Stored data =
= Beginning of Section =

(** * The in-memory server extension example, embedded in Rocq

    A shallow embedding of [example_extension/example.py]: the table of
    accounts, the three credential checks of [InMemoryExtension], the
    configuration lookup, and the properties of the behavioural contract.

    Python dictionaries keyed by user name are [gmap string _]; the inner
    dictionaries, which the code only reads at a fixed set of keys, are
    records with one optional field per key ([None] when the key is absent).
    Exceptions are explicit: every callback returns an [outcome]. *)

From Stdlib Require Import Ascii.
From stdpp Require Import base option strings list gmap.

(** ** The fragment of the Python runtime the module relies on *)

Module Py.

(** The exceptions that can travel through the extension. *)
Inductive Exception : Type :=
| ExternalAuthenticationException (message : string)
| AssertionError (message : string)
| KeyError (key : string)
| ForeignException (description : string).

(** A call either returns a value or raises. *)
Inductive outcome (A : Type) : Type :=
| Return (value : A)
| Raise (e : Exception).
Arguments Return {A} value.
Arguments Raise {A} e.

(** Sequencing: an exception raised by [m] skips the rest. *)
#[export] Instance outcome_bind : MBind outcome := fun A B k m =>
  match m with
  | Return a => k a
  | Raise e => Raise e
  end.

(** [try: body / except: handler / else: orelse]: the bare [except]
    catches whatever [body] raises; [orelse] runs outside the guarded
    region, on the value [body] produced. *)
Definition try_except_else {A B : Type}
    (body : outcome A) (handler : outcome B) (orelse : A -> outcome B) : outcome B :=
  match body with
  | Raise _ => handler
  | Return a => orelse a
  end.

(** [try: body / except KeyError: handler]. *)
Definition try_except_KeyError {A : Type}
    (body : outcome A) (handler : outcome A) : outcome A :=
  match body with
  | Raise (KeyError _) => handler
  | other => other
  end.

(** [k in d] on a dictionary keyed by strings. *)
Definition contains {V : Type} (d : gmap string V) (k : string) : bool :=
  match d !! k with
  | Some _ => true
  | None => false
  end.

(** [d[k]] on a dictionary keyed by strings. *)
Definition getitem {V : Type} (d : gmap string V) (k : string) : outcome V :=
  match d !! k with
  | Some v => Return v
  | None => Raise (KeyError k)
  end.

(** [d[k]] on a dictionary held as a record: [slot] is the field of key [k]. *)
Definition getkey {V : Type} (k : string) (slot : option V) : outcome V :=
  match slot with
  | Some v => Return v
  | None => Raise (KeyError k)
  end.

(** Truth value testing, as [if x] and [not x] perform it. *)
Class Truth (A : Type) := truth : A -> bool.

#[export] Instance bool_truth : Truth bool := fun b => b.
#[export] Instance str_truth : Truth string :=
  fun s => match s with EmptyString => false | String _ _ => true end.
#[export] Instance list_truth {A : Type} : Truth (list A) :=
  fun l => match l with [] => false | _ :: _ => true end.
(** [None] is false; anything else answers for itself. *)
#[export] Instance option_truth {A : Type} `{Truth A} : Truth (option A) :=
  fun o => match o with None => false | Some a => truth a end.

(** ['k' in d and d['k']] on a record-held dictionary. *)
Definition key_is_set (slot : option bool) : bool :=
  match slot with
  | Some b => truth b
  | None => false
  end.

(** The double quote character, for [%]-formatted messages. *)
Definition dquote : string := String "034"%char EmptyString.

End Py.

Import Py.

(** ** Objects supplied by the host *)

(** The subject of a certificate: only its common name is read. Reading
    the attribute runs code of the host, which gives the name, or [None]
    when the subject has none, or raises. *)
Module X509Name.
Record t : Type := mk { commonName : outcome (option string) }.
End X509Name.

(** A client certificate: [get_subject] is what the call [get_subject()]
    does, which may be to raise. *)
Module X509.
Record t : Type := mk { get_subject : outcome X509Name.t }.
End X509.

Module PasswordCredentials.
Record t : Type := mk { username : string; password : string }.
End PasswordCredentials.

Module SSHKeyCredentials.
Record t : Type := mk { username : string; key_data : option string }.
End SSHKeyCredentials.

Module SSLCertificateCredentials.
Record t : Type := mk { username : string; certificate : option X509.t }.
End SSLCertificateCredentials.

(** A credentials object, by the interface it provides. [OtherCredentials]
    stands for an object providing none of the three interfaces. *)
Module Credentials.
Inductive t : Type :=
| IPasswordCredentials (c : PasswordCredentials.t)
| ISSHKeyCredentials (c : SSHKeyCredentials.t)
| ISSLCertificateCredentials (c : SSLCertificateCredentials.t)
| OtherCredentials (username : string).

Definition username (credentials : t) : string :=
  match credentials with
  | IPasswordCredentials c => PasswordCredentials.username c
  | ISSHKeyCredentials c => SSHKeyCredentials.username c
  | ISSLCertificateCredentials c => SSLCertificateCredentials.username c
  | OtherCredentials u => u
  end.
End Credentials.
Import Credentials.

= End of Section =
= Beginning of Section =

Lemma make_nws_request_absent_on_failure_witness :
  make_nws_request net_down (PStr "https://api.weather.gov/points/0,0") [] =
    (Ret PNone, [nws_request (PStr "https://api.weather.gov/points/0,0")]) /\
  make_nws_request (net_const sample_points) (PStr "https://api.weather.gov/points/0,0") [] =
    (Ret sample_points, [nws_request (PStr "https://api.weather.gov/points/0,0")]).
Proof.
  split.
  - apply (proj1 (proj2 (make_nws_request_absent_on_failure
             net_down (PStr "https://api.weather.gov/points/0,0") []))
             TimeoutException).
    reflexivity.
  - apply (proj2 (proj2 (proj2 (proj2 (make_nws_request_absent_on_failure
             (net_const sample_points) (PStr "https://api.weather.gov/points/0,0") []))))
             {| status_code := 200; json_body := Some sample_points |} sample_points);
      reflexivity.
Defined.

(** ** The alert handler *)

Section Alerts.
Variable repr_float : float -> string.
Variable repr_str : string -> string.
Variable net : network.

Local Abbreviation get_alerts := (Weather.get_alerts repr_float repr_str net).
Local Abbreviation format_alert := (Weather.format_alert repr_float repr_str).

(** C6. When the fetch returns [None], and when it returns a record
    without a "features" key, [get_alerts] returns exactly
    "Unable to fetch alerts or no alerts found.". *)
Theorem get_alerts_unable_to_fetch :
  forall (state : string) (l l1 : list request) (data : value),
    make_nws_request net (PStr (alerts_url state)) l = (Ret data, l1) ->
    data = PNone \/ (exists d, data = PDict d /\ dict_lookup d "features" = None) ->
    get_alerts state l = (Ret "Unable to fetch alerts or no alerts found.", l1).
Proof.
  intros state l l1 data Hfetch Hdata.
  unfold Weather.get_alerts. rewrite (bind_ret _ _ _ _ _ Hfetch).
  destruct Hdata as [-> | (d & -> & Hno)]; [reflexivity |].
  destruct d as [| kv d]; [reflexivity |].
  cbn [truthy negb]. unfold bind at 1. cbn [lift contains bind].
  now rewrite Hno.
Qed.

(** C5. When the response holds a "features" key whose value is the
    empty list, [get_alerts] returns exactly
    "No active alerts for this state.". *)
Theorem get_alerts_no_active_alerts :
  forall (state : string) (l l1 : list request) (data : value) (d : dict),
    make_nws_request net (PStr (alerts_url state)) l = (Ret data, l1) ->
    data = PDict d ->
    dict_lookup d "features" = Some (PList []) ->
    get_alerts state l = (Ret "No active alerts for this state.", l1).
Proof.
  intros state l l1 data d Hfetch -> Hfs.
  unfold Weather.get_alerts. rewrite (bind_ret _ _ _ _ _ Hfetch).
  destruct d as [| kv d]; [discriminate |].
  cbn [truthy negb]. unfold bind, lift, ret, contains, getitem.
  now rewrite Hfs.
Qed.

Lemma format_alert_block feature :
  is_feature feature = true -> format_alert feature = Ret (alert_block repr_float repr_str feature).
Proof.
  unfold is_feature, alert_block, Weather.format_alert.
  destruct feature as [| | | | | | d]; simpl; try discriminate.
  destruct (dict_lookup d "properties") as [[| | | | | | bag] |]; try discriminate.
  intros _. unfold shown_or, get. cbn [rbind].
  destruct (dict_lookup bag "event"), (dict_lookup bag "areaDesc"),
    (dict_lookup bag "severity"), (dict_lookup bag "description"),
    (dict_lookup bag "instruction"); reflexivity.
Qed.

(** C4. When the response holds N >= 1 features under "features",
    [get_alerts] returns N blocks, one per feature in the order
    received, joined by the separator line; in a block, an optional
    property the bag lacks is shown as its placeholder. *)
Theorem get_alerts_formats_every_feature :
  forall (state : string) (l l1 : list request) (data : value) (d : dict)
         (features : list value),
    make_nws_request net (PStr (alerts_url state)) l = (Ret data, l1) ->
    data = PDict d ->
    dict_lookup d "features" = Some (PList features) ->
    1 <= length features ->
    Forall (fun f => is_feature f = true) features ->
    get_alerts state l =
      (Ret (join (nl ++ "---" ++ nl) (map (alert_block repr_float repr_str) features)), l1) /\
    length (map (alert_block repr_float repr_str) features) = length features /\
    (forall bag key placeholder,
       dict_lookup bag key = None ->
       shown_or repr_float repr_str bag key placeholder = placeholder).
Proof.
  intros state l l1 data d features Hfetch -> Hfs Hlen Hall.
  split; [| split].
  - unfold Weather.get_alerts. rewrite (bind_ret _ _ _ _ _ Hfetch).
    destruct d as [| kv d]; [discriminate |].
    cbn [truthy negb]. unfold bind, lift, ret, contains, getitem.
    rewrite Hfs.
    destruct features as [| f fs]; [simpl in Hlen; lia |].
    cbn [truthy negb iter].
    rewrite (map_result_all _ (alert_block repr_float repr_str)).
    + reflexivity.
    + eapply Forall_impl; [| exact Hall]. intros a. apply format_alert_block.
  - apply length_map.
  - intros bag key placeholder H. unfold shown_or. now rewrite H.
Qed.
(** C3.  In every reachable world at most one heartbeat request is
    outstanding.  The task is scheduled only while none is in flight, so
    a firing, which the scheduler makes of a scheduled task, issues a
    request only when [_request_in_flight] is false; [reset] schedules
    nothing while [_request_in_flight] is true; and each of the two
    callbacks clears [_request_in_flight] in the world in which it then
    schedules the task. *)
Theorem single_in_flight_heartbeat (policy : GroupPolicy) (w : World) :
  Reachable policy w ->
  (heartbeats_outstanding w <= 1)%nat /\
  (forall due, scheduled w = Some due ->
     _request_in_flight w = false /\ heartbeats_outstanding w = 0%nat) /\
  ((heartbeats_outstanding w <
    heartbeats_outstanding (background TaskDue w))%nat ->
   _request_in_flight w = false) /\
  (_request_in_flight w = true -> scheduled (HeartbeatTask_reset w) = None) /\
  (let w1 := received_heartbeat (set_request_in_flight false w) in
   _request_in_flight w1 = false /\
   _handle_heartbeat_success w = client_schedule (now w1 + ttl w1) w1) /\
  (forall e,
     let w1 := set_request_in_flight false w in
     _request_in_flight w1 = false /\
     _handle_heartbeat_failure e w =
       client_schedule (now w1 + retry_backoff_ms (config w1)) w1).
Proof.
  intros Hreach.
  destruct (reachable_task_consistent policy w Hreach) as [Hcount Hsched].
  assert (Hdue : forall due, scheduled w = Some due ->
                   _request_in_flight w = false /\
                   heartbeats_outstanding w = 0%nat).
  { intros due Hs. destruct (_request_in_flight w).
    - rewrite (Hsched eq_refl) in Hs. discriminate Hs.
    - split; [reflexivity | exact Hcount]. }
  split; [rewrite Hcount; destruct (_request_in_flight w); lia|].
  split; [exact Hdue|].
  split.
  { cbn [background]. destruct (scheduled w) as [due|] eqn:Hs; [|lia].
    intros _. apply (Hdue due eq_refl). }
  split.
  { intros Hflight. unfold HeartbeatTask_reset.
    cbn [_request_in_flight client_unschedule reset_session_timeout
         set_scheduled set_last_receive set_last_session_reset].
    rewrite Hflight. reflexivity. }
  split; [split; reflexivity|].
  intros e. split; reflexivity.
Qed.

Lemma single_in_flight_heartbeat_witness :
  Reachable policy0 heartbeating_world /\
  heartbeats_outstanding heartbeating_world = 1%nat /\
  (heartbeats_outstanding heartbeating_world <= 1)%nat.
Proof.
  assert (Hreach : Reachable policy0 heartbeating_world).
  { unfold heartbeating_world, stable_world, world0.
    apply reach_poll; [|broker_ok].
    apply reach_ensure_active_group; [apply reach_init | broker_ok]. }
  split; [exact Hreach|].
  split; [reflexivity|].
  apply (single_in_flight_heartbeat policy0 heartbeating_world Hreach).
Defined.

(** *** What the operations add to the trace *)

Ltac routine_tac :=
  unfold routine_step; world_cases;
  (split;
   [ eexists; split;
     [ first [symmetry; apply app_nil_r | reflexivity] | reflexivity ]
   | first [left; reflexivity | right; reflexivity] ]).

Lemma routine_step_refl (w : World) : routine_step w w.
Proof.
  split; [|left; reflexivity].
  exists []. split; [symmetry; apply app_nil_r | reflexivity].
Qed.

= End of Section =

ACTIVITY =
Gather from the data above every line with the string "Hdue".

ANSWER SECTION =
  assert (Hdue : forall due, scheduled w = Some due ->
  split; [exact Hdue|].
    intros _. apply (Hdue due eq_refl). }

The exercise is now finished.